Carl: They actually got into the first bridges during the Roosevelt administration, during the Depression. The Military Highway was built almost entirely by WPA workers. (Note that the Wikipedia link indicates Military Highway was built in 1943 due to the military buildup during World War II. Carl may be conflating two different roads here.) It put a lot of men to work. The Post Office building in downtown Norfolk, that was built by the WPA. I worked there for twenty years, before I went to Portsmouth.
Ellen: Did you ever work for the WPA?
Carl (thinks about it): Somewhere along the line... I went to work for the railroad (first). That was my first really permanent job. I did work some for the WPA, office-type work... Anyway, one of the things that's most different today was the fact that you went nowhere across water except by ferry.
Ellen: Tell me about your first car.
Carl (with sardonic amusement): Oh, my first car was a wonder.... a real dog, I think it was an Essex. I think I paid $35 for it. It had holes in the floor; you could reach down and push yourself along. Holes in the floor where your feet were. That was a real dog.
But the second car I got was fantastic. It was a straight-eight sportscar. Pierce-Arrow, which was the American equivalent of Rolls Royce. That was a real fine car. I got that from-- a young "blade," as we used to call them, and he got married, and his wife insisted he settle down and buy a normal car. So he bought a Buick, or something like that, probably, and sold that car to me for something like $75. Which doesn't sound as cheap as it would be today, because you could buy a new Ford or Chevrolet for $700.
After the war, when I bought my old Chevrolet, I wanted to buy it-- I had a good buy. That was a '48, the last remaining prewar car. It was nothing in the world but a '41, '42-- they discontinued (cars) entirely during the war, made tanks and that sort of thing. When they went back into the business in '47, after the war-- it took them a couple of years to tool up and get going-- they didn't have a new car. They still made the prewar car until about '49, and the first postwar Chevrolets that came out were 1949s. I had a '48, brand new. Well, practically. Guy I worked with bought it, then shortly afterward the '49s came out, and he had to have a new car. So he sold me that thing for a reasonable-- something like $200. Almost brand new. I had that car for a long time, right up till after we were married. (This site suggests Carl's dates are accurate, saying, "In 1949, Chevrolet presented its first all new models since the end of World War II.")
Ellen: What happened to the Pierce-Arrow? Did you sell it when you went to the war?

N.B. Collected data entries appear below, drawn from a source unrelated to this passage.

(** C5. When the file name is omitted and the clock holds a valid date of
    the year 1000 or later (from where on every platform writes the year
    with four digits), the Name title is the kind, ": " and the clock's
    time, which has the shape YYYY-MM-DD_HH-MM-SS: the title contains a
    timestamp. *)
Theorem omitted_filename_timestamp uc pad w n (k : file_kind)
    (file : TelegramFile) :
  valid_datetime (clock w n) = true →
  (1000 ≤ year (clock w n))%N →
  ∃ payload title,
    (run w n (get_file_properties uc pad file (kind_name k) None)).2 = inl payload
    ∧ name_title payload = Some (VStr title)
    ∧ title = kind_name k ++ lit ": "
                ++ strftime pad (clock w n) (lit "%Y-%m-%d_%H-%M-%S")
    ∧ matches_pattern timestamp_pattern
        (strftime pad (clock w n) (lit "%Y-%m-%d_%H-%M-%S")) = true
    ∧ contains_match timestamp_pattern title = true.
Proof.
  intros Hvalid Hyear.
  destruct (run_get_file_properties_kind uc pad w n k file None)
    as (payload & Hrun & Hname & _).
  assert (Hm := strftime_matches pad _ Hvalid Hyear).
  assert (Hlen := matches_pattern_length _ _ Hm).
  exists payload; eexists. cbn [file_record_name] in Hname.
  rewrite take_ge in Hname.
  2:{ rewrite !length_app, Hlen. destruct k; vm_compute; lia. }
  repeat split; try done.
  rewrite (app_assoc (kind_name k)), <- (app_nil_r (strftime _ _ _)).
  by apply contains_match_middle.
Qed.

Carl: I went into the service, and I left that car with somebody I knew, told them to take care of it. They thought I was gone, of course; I mean, when you went in the service-- and he had it a while, and when he got a chance, he sold it up the river. He sold it to somebody who knew the value of it, and he completely restored it, and it was a showcar after the war, at sportscar shows. I mean, it was a showpiece! It had a trunk, and under the second seat was a hole, like that (holds hands a couple of feet apart)-- that was for your golf clubs. It had wire wheels, something like twenty-two inches. Straight-eight. The two spare wheels were in wells on either side-- you've seen pictures, it was the standard sports car of the day. Got about six miles to the gallon (laughs). Beautiful car.